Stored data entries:
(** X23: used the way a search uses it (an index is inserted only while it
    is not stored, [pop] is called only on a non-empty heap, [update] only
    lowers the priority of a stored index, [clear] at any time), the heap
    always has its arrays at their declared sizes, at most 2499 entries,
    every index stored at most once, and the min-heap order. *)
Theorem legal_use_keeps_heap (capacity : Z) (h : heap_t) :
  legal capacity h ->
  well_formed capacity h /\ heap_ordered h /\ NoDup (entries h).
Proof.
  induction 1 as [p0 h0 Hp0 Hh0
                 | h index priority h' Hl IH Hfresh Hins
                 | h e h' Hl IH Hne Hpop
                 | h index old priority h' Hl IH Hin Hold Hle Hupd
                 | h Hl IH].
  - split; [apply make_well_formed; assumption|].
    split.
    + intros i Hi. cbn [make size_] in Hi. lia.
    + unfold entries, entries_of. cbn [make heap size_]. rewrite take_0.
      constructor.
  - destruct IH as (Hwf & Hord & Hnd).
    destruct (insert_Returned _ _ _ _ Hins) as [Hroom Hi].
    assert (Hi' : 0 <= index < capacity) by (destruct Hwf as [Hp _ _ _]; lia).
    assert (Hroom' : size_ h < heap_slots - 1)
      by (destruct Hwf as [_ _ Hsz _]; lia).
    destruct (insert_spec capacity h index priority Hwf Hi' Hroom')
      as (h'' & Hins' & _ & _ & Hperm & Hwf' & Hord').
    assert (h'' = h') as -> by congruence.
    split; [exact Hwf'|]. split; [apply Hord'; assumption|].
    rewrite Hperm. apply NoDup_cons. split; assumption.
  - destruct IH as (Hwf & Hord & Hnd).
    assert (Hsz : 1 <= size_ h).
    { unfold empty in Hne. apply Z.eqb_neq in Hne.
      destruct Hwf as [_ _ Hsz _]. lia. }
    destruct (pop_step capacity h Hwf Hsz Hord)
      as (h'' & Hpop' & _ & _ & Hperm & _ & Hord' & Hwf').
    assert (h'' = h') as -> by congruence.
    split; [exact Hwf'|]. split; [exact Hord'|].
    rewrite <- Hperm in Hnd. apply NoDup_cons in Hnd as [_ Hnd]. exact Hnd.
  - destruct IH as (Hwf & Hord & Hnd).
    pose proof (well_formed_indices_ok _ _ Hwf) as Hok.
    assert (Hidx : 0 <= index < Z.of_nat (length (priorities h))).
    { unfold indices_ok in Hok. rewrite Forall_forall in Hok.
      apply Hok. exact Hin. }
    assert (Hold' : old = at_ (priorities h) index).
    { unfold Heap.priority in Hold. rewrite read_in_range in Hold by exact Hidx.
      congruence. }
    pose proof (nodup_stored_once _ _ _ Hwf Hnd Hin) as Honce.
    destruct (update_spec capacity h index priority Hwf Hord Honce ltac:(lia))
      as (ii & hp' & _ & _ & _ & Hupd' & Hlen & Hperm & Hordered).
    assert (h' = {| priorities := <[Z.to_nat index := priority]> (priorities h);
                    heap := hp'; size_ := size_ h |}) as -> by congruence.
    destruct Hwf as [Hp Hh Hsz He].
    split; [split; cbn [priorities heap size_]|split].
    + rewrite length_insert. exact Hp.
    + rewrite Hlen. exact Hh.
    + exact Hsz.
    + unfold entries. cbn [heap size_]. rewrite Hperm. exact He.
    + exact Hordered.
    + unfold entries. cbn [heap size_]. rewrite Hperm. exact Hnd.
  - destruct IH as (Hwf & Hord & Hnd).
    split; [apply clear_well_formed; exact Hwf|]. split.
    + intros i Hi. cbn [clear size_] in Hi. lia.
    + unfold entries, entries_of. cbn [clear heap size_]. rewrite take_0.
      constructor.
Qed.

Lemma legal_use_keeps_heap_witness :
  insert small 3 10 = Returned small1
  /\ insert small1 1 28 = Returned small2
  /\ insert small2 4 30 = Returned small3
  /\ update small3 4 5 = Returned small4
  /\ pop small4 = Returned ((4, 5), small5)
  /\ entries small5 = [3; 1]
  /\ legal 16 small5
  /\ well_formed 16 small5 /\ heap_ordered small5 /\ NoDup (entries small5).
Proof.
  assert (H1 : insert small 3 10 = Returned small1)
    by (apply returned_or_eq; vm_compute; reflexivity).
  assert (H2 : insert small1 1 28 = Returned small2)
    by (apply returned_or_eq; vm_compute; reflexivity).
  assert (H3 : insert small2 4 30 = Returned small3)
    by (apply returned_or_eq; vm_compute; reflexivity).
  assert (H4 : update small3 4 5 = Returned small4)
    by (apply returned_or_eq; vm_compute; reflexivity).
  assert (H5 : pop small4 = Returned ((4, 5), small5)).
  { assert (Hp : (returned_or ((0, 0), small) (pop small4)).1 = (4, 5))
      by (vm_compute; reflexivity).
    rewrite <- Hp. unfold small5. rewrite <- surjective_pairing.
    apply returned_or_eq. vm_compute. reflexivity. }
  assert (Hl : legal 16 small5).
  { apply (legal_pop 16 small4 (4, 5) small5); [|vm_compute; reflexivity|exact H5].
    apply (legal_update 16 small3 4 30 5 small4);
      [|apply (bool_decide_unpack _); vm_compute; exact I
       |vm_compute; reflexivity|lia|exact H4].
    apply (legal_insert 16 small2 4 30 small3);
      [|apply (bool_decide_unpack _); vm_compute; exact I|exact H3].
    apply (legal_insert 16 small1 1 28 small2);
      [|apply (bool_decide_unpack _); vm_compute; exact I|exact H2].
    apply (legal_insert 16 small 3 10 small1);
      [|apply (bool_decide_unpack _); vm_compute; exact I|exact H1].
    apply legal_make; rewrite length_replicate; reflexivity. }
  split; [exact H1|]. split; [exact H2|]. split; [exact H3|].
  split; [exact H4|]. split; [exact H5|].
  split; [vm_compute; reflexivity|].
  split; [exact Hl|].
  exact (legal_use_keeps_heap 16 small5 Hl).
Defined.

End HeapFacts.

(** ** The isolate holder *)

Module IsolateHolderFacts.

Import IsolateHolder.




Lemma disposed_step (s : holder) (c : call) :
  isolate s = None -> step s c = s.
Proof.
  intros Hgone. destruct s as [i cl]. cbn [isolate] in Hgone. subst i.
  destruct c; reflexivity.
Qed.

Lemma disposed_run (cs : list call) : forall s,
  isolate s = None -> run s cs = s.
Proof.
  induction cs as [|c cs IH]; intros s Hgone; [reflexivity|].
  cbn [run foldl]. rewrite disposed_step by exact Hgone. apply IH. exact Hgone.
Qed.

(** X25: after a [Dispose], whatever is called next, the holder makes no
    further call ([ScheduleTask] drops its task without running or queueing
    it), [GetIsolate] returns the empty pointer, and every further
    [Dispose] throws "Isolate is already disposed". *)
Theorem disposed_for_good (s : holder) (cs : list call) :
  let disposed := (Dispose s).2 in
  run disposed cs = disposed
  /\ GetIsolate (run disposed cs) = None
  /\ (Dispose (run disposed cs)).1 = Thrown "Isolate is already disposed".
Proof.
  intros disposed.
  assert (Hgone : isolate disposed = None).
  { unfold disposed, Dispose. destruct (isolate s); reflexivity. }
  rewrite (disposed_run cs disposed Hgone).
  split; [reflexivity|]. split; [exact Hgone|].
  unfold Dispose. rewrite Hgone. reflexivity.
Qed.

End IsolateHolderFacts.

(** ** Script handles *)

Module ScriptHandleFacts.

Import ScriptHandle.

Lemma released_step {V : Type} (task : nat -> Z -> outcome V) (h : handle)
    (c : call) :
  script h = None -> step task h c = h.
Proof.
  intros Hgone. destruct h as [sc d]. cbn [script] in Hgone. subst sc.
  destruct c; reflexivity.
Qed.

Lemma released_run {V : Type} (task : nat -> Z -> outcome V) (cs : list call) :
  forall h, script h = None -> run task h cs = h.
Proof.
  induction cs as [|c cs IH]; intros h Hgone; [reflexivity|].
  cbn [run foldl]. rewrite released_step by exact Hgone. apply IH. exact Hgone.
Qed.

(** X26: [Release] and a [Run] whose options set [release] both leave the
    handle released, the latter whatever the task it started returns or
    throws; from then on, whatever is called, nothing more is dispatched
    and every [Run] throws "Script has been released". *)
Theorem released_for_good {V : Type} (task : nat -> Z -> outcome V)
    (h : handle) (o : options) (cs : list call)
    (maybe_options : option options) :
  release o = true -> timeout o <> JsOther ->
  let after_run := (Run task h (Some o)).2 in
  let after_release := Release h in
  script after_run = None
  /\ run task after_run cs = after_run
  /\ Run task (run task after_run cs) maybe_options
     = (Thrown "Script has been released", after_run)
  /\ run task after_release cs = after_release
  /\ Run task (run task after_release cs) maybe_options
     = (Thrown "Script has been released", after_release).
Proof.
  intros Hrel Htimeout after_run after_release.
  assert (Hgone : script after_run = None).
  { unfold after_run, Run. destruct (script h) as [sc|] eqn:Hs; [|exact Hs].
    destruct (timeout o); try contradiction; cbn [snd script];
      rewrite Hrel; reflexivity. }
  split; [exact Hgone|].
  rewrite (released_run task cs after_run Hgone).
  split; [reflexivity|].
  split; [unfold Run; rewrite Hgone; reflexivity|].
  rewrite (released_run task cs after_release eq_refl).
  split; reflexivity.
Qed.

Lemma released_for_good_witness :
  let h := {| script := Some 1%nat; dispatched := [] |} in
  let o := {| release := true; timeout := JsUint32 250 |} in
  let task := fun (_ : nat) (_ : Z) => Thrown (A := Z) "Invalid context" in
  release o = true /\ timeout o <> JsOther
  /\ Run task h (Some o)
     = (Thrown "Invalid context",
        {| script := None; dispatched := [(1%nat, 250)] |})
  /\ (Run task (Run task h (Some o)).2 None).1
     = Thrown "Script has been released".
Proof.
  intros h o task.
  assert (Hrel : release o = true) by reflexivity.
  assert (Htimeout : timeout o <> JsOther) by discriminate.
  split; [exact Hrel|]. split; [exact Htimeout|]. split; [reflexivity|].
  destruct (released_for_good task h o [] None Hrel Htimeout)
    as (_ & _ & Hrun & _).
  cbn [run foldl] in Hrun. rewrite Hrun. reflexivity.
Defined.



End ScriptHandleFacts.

YOUR GOAL:
Using the entries above, give again exactly the lines from the line holding "let disposed := (Dispose s).2 in" through the line holding "rewrite (disposed_run cs disposed Hgone).". Include both end lines and nothing else.

RESPONSE FOR THIS EXERCISE:
  let disposed := (Dispose s).2 in
  run disposed cs = disposed
  /\ GetIsolate (run disposed cs) = None
  /\ (Dispose (run disposed cs)).1 = Thrown "Isolate is already disposed".
Proof.
  intros disposed.
  assert (Hgone : isolate disposed = None).
  { unfold disposed, Dispose. destruct (isolate s); reflexivity. }
  rewrite (disposed_run cs disposed Hgone).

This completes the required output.